Щелоков признавал: «1. Солженицын стал крупной фигурой в идеологической борьбе…
2. Объективно Солженицын талантлив. Это – явление в литературе. С этой точки зрения он представляет безусловный интерес для Советской власти…
3. При решении вопроса о Солженицыне необходимо проанализировать те ошибки в отношении творческих работников, которые были допущены в прошлом». Эта мысль была подчеркнута Брежневым. «Непонятно, зачем следовало исключать Солженицына из Союза писателей за книгу «Раковый корпус», которая написана с тех же самых идейных позиций, что и «Один день Ивана Денисовича». В первом случае его приняли в Союз писателей, во втором случае его исключили из Союза… «Проблему Солженицына» создали не умные администраторы в литературе». Эту мысль Брежнев тоже подчеркнул. Администраторы в литературе (и определявшие их политику администраторы в идеологии) могли возразить министру, что Солженицына исключили не за «Раковый корпус». Но Брежнев, который в 1969 г. санкционировал исключение Солженицына из Союза писателей, теперь уже понял, что шанс на компромисс упустили напрасно, и тоже был бы не прочь свалить ответственность на стрелочников и подумать над свежими решениями.
По мнению Щелокова, в истории с Солженицыным повторяются ошибки в деле Пастернака, «Доктор Живаго» которого вполне мог быть напечатан после редактуры. Надо «не отвергать литературные произведения, а трансформировать их». Замолчать произведение невозможно – объективно слишком широки связи советской интеллигенции с Западом.
А теперь на свободу выходят Синявский и Даниэль. И что – они становятся мучениками, проблема «не снята, а усугублена. Не надо таким образом усугублять проблему и с Солженицыным» (здесь заметно, что полемика по вопросам литературы переплетается с межведомственным соперничеством – репрессивные меры против Солженицына планировались по линии КГБ).

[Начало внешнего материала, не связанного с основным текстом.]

(* ===== verification/MessagePacker.v ===== *)
(** * RTMP signalling messages (src/pkg/rtmp/message_packer.go)

    [MessagePacker] encodes a command behind twelve reserved bytes of its
    buffer, writes the chunk header into them and sends the buffer. *)

From stdpp Require Import gmap.
From S2P Require Import Prelude Naza GoFloat RtmpMsg RtmpChunk Amf0 Metadata.

Definition RtmpUserControlStreamBegin : Z := 0.
Definition RtmpUserControlRecorded : Z := 4.
Definition RtmpUserControlPingRequest : Z := 6.
Definition RtmpUserControlPingResponse : Z := 7.

Definition csidProtocolControl : Z := 2.
Definition csidOverConnection : Z := 3.
Definition csidOverStream : Z := 5.

Definition tidClientConnect : Z := 1.
Definition tidClientCreateStream : Z := 2.
Definition tidClientPlay : Z := 3.
Definition tidClientPublish : Z := 3.
Definition Msid1 : Z := 1.

(** ** The buffer *)

Record Buffer := mkBuffer {
  core : list Z;
  readPos : Z;
  writePos : Z;
}.

Definition NewPackerBuffer (n : Z) : Buffer := mkBuffer (go_make n) 0 0.

Definition Bytes (b : Buffer) : outcome (list Z) := go_slice (core b) (readPos b) (writePos b).
Definition Len (b : Buffer) : Z := writePos b - readPos b.
Definition Reset (b : Buffer) : Buffer := mkBuffer (core b) 0 0.
Definition ModWritePos (pos : Z) (b : Buffer) : Buffer := mkBuffer (core b) (readPos b) pos.

(** [cap(b.core)] is [len(b.core)]: the slices come from [make]. *)
Definition grow (n : Z) (b : Buffer) : outcome Buffer :=
  if len (core b) - writePos b >=? n then Ret b else
  let newLen := if len (core b) =? 0 then 128 else len (core b) * 2 in
  let buf := go_make newLen in
  old ← go_slice (core b) (readPos b) (writePos b);
  let readPos := 0 in
  Ret (mkBuffer (go_copy buf old) readPos (writePos b - readPos)).

Definition Write (p : list Z) (b : Buffer) : outcome Buffer :=
  b ← grow (len p) b;
  core' ← go_copy_at (core b) (writePos b) p;
  Ret (mkBuffer core' (readPos b) (writePos b + len p)).

Definition WriteByte (c : Z) (b : Buffer) : outcome Buffer :=
  b ← grow 1 b;
  core' ← go_set (core b) (writePos b) c;
  Ret (mkBuffer core' (readPos b) (writePos b + 1)).

#[global] Instance packer_buffer_writer : Writer Buffer := Write.

(** ** Sending

    A connection answers a write with the number of bytes it took and an
    error.  The result of sending: the buffer after it, the bytes the
    connection was given, and the error. *)

Definition Sent : Type := Buffer * list Z * option goerr.

Definition WriteTo (conn : list Z → Z * option goerr) (b : Buffer) : outcome Sent :=
  if Len b >? 0 then
    bytes ← Bytes b;
    let '(m, e) := conn bytes in
    if m >? Len b then Panic else
    let b' := mkBuffer (core b) (readPos b + m) (writePos b) in
    match e with
    | Some e => Ret (b', take (Z.to_nat m) bytes, Some e)
    | None =>
        if negb (m =? Len b) then Ret (b', take (Z.to_nat m) bytes, Some ErrShortWrite)
        else Ret (Reset b', bytes, None)
    end
  else Ret (Reset b, [], None).

Section Packer.
Context {B : Bele} {BS : BeleStream}.
Variable ver : Versions.
Variable conn : list Z → Z * option goerr.

Definition writeSingleChunkHeader (out : list Z) (csid bodyLen typeid streamid : Z) : outcome (list Z) :=
  if csid >? 63 then Fail ErrInvalidCsid else
  let format := 0 in
  out ← go_set out 0 (u8 (Z.lor (Z.shiftl format 6) csid));
  out ← go_set out 1 0;
  out ← go_set out 2 0;
  out ← go_set out 3 0;
  out ← go_upd_from out 4 (BePutUint24 (u32 bodyLen));
  out ← go_set out 7 typeid;
  go_upd_from out 8 (LePutUint32 (u32 streamid)).

Definition ChunkAndWrite (csid typeid streamid : Z) (b : Buffer) : outcome Sent :=
  let bodyLen := Len b - 12 in
  if bodyLen <=? LocalChunkSize then
    bytes ← Bytes b;
    match writeSingleChunkHeader bytes csid bodyLen typeid streamid with
    | Ret bytes =>
        (* the header is written through the slice into [core] *)
        WriteTo conn (mkBuffer (take (Z.to_nat (readPos b)) (core b) ++ bytes ++
                                drop (Z.to_nat (writePos b)) (core b)) (readPos b) (writePos b))
    | Fail e => Ret (b, [], Some e)
    | Panic => Panic
    end
  else
    let h := mkRtmpHeader csid (u32 bodyLen) typeid streamid 0 in
    bytes ← Bytes b;
    message ← go_from bytes 12;
    chunks ← Message2Chunks message h;
    let b := Reset b in
    let '(m, e) := conn chunks in
    Ret (b, take (Z.to_nat m) chunks, e).
(** Reading items off a message. *)
Lemma skip_item i rest :
  item_ok i → msg_skip (u32 (len (item_bytes i))) (item_bytes i ++ rest) = Ret rest.
Proof.
  intros Hi. pose proof (item_bytes_bound i Hi). rewrite u32_small by lia.
  rewrite msg_skip_spec by len_lia. by rewrite Nat2Z.id, drop_app_length.
Qed.

Lemma readStringWithType_spec s rest :
  item_ok (IStr s) → readStringWithType (item_bytes (IStr s) ++ rest) = Ret (s, rest).
Proof.
  intros Hs. pose proof (skip_item (IStr s) rest Hs) as E. cbn [item_ok item_bytes] in *.
  unfold readStringWithType. rewrite ReadString_spec, bind_Ret by lia.
  replace (len (str_bytes s)) with (3 + len s) in E by (rewrite str_bytes_short by lia; len_lia).
  by rewrite E.
Qed.

Lemma readNumberWithType_spec n rest :
  item_ok (INum n) → readNumberWithType (item_bytes (INum n) ++ rest) = Ret (n, rest).
Proof.
  intros Hn. pose proof (skip_item (INum n) rest Hn) as E. cbn [item_ok item_bytes] in *.
  destruct (float64_of_int_roundtrip n Hn) as [H1 H2].
  unfold readNumberWithType. rewrite ReadNumber_spec, bind_Ret by done.
  change (len (num_bytes (float64_of_int n))) with 9 in E. by rewrite E, bind_Ret, H2.
Qed.

Lemma readNull_spec rest : readNull (item_bytes INull ++ rest) = Ret rest.
Proof.
  pose proof (skip_item INull rest I) as E. cbn [item_bytes] in *. unfold readNull, ReadNull.
  rewrite (proj2 (Z.ltb_ge _ 1)) by len_lia. cbn [app]. rewrite go_index_head, bind_Ret by done. exact E.
Qed.

Lemma readObjectWithType_spec opa rest :
  item_ok (IObj opa) →
  readObjectWithType (item_bytes (IObj opa) ++ rest) = Ret (map read_back_pair opa, rest).
Proof.
  intros Ho. pose proof (skip_item (IObj opa) rest Ho) as E. cbn [item_bytes] in *.
  unfold readObjectWithType. rewrite ReadObject_spec, bind_Ret by apply Ho. by rewrite E.
Qed.

(** [answers f ev]: a send of a ready packer always succeeds and is the event
    [ev]. *)
Definition answers (f : Buffer → outcome Sent) (ev : Event) : Prop :=
  ∀ s tr, ready (packer s) →
    ∃ b, ready b ∧ sends f (s, tr) = ((set_packer s b, tr ++ [ev]), Ret tt).

Lemma answers_send f body csid typeid streamid :
  appends content f body → 0 < len body < 16777216 → 2 ≤ csid ≤ 63 → is_u8 typeid → is_u32 streamid →
  answers (send conn f csid typeid streamid) (EvWrite (packed_wire csid typeid streamid body)).
Proof.
  intros Hf Hl Hc Ht Hs s tr Hr.
  destruct (send_spec conn Hconn f body csid typeid streamid (packer s) Hf Hr Hl Hc Ht Hs) as (b & E & Hb).
  exists b. split; [done|]. unfold sends. cbn [fst snd]. by rewrite E.
Qed.

Lemma answers_word v typeid :
  is_u32 v → is_u8 typeid →
  answers (writeProtocolControlMessage conn typeid v) (EvWrite (control_wire typeid (be_bytes 4 v))).
Proof.
  intros Hv Ht. unfold writeProtocolControlMessage. rewrite u32_small by done.
  apply answers_send; try done. by apply (appends_be (M := 256)).
Qed.

Lemma answers_bandwidth v t :
  is_u32 v →
  answers (writePeerBandwidth conn v t) (EvWrite (control_wire RtmpTypeIdBandwidth (be_bytes 4 v ++ [t]))).
Proof.
  intros Hv. unfold writePeerBandwidth. rewrite u32_small by done.
  apply answers_send; try done. apply (appends_seq (WriteBe 4 v) (WriteByte t)).
  - by apply (appends_be (M := 256)).
  - apply WriteByte_appends.
Qed.

Lemma answers_user_control ev v :
  is_u16 ev → is_u32 v →
  answers (user_control conn ev v) (EvWrite (control_wire RtmpTypeIdUserControl (be_bytes 2 ev ++ be_bytes 4 v))).
Proof.
  intros He Hv. unfold user_control. rewrite u16_small, u32_small by done.
  apply answers_send; try done.
  apply (appends_seq (WriteBe 2 ev) (WriteBe 4 v)); by apply (appends_be (M := 256)).
Qed.

Lemma answers_command cmd :
  command_ok ver cmd → answers (send_command ver conn cmd) (EvWrite (command_wire ver cmd)).
Proof.
  intros Hc s tr Hr. destruct (send_command_spec ver conn cmd (packer s) Hconn Hc Hr) as (b & E & Hb).
  exists b. split; [done|]. unfold sends. cbn [fst snd]. by rewrite E.
Qed.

Щелоков убеждал Брежнева, что литераторов нужно воспитывать, и «окрик, команда, гонение – совершенно негодные средства». Нужно было издать произведения Солженицына после редактирования, и тогда Запад охладел бы к нему, так как «за границей не проявляют интереса к авторам, которых мы приподнимаем сами». Чтобы сделать свою мысль более убедительной и приемлемой для ортодоксальных коллег, Щелоков цинично предложил «не публично казнить врагов, а душить их в объятиях». Получалось – различие в методах при единстве цели. В действительности за таким подходом стояла нетоталитарная модель советского общества, принципиальный отказ от возвращения к единомыслию. «Удушение в объятиях» таких людей, как Сахаров и Солженицын, могло представлять собой процесс с результатом, бесконечно отдаленным во времени. Тем не менее, нужно «бороться за Солженицына, а не против Солженицына».